Dieser Roman ist ein einziger Konflikt und lebt von den verschieden verknüpften Dorfkonflikten. Das „Sich-gütlich-Einigen“ gelingt eben meistens nicht, ist mehr Wunsch denn literarische Wirklichkeit. Insofern habe ich lange überlegt, welchen Konflikt ich herausgreifen soll. Natürlich bieten sich die Beziehungskonflikte der „rausgezogenen“ Städter-Paare an und sehr gereizt hat mich eine Konfliktmoderation in der Bürgerversammlung zum Windpark zu gestalten, aber letztlich ist der Ursprungskonflikt der interessanteste und wichtigste im Roman. Er ist es, der die Eskalation und Dynamik zwischen Kron und Gombrowski antreibt. Dass es schlimm kommen kann, erzählt das Buch. Dass es niemand bis zum Schlimmen denkt, erzählt schon der Klappentext: „Und obwohl niemand etwas Böses will, geschieht Schreckliches.“ In der Konflikt-Fachsprache nennen wir das die „Blackbox“, für die niemand die Verantwortung übernehmen will, weil jeder „nur“ auf die Ungeheuerlichkeit des Anderen reagiert. Insofern will der Zeitpunkt meiner Einmischung wohl überlegt sein.
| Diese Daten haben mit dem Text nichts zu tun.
(* ===== verification/RaftWf.v ===== *)
(** * Raft: the type invariant of a peer

    Every handler keeps [raft_wf] and keeps the persister restorable, so in every
    reachable cluster no peer has lost its snapshot entry or the leader bookkeeping that
    its handlers index. *)
From S2P Require Import Prelude RaftState RaftVote RaftSnapshot RaftReplicate RaftApply RaftCluster.

Section wf.
Context {C : Type} `{EqDecision C, GoRand, GobCodec (RaftVal C)}.
Implicit Types (rf : Raft C) (s : Cluster C).

(** A restart finds nothing, or the encoding of a state with a log. *)
Definition restorable (p : Persister) : Prop :=
  match raftstate p with
  | None => True
  | Some bs => ∃ rfp : Raft C, bs = getPersistData rfp ∧ log rfp ≠ [] ∧ 0 ≤ lastSnapshotIndex rfp
  end.

Record peer_wf rf : Prop := {
  pw_raft : raft_wf rf;
  pw_persister : restorable (persister rf)
}.

(** How a handler may change the fields [peer_wf] depends on. *)
Record wf_update rf rf' : Prop := {
  wu_log : log rf' ≠ [];
  wu_me : me rf' = me rf;
  wu_peers : peers rf' = peers rf;
  wu_timers : length (appendEntriesTimer rf') = length (appendEntriesTimer rf);
  wu_leader : state rf' = LEADER →
    (state rf = LEADER ∧ length (nextIndex rf') = length (nextIndex rf)
       ∧ length (matchIndex rf') = length (matchIndex rf))
    ∨ (len (nextIndex rf') = peers rf ∧ len (matchIndex rf') = peers rf);
  wu_snap : 0 ≤ lastSnapshotIndex rf';
  wu_persister : persister rf' = persister rf ∨ restorable (persister rf')
}.

Lemma wf_update_wf rf rf' : peer_wf rf → wf_update rf rf' → peer_wf rf'.
Proof.
  intros [[Hl Hm Ht Hn Hx Hs] Hp] [Ul Um Up Ut Uld Us Upp]. constructor.
  - constructor; rewrite ?Um, ?Up; try done; [congruence| |].
    + intros Hld. destruct (Uld Hld) as [(? & -> & _)|[? _]]; auto.
    + intros Hld. destruct (Uld Hld) as [(? & _ & ->)|[_ ?]]; auto.
  - by destruct Upp as [->|?].
Qed.

(** Updates of other fields. *)
Lemma wf_update_same rf rf' :
  peer_wf rf → log rf' ≠ [] → me rf' = me rf → peers rf' = peers rf →
  length (appendEntriesTimer rf') = length (appendEntriesTimer rf) →
  (state rf' = LEADER → state rf = LEADER) →
  length (nextIndex rf') = length (nextIndex rf) →
  length (matchIndex rf') = length (matchIndex rf) →
  0 ≤ lastSnapshotIndex rf' →
  (persister rf' = persister rf ∨ restorable (persister rf')) → peer_wf rf'.
Proof. intros Hw ? ? ? ? ? ? ? ? ?. apply (wf_update_wf rf rf' Hw). constructor; auto. Qed.

Lemma restorable_persist rf :
  log rf ≠ [] → 0 ≤ lastSnapshotIndex rf → restorable (persister (persist rf)).
Proof. intros. exists rf. done. Qed.

Lemma peer_wf_persist rf : peer_wf rf → peer_wf (persist rf).
Proof.
  intros Hw. pose proof Hw as [[] ?]. apply (wf_update_same rf); auto.
  right. by apply restorable_persist.
Qed.

Lemma peer_wf_resetElectionTimer rf : peer_wf rf → peer_wf (resetElectionTimer rf).
Proof. intros Hw. pose proof Hw as [[] ?]. apply (wf_update_same rf); auto. Qed.

Lemma peer_wf_AENow rf : peer_wf rf → peer_wf (AENow rf).
Proof.
  intros Hw. pose proof Hw as [[] ?]. apply (wf_update_same rf); auto.
  simpl. by rewrite length_fmap.
Qed.

Lemma peer_wf_follower t v rf :
  peer_wf rf → peer_wf (rf <| currentTerm := t |> <| voteFor := v |> <| state := FOLLOWER |>).
Proof. intros Hw. pose proof Hw as [[] ?]. apply (wf_update_same rf); auto. done. Qed.

Lemma AppendEntries_wf args rf rf' reply :
  peer_wf rf → AppendEntries args ae_reply0 rf = Some (rf', reply) → peer_wf rf'.
Proof.
  intros Hw Hr. pose proof Hw as [[] ?].
  apply AppendEntries_cases in Hr as [(_ & -> & _)|Hr]; [done| |done].
  destruct Hr as (_ & _ & l & ci & m & k & -> & Hc). apply peer_wf_persist.
  apply (wf_update_same rf); auto; [|done].
  simpl. destruct Hc as [(_ & -> & _)|(_ & -> & Hp & _)]; [done|].
  unfold spliced_log. destruct (log rf); [done|].
  rewrite (Z2Nat.inj_add _ 1) by lia. by rewrite Nat.add_1_r.
Qed.

Lemma AE_prepare_wf index rf rf' args :
  peer_wf rf → AE_prepare index rf = Some (rf', args) → peer_wf rf'.
Proof.
  intros Hw. pose proof Hw as [[] ?]. unfold AE_prepare, resetAETimer.
  intros. run_option; apply (wf_update_same rf); simpl; eauto using slice_set_length.
Qed.

Lemma peer_wf_LeaderCommit rf : peer_wf rf → peer_wf (LeaderCommit rf).
Proof.
  unfold LeaderCommit. generalize (seqZ (commitIndex rf + 1)
    (len (log rf) + lastSnapshotIndex rf - (commitIndex rf + 1) + 1)) as js.
  intros js. revert rf. induction js as [|j js IH]; intros rf Hw; [done|]. simpl.
  apply IH. unfold LeaderCommit_step. destruct (reaches_majority _ _ _ _); [|done].
  pose proof Hw as [[] ?]. apply (wf_update_same rf); auto.
Qed.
Ich habe mich für den Moment entschieden, bevor die Bürgerversammlung stattfindet, um die Bürger_innen über den kommenden Windpark zu informieren und die Entscheidung darüber vorzubereiten, auf welchem möglichen Grundstück der Windpark entstehen soll. Wie auch in der Realität sind viele Bürger_innen grundsätzlich gegen einen Windpark (Es gibt im deutschsprachigen Raum mehrere Mediationen zum Thema Windpark). Die beiden Protagonisten wundern sich darüber, dass sie keine Informationen darüber haben, worum es in der Versammlung geht. Besonders Gombrowski, der sogar mit Bürgermeister Arne Seidel Skat spielt, findet das ungewöhnlich. Hier deutet sich schon an, dass der Bürgermeister, obwohl von den meisten im Dorf auf Seiten Gombrowskis gedacht, doch nunmehr in die Mitte rückt und unparteiisch wirkt. Er ist also für mich der geeignete Mann, um die Mediation zu initiieren und zu begleiten, aber nicht unparteiisch und kompetent genug, um sie durchzuführen. Er holt sich die Mediatorin Frau Leutenegger an seine Seite und bittet als „Übersetzerinnen“ der jeweiligen Partei Tochter Kathrin für die Kron-Seite und Betty Kessler für die Gombrowski-Seite hinzu. Die Mediatorin hat darauf aufmerksam gemacht, dass Jahrzehnte alte Dorfkonflikte nicht einfach so beigelegt werden, sondern mehrere Ebenen der Vermittlung brauchen. Die Frauen schildern ihre Sicht der Dinge und erweitern den Horizont der Streitenden.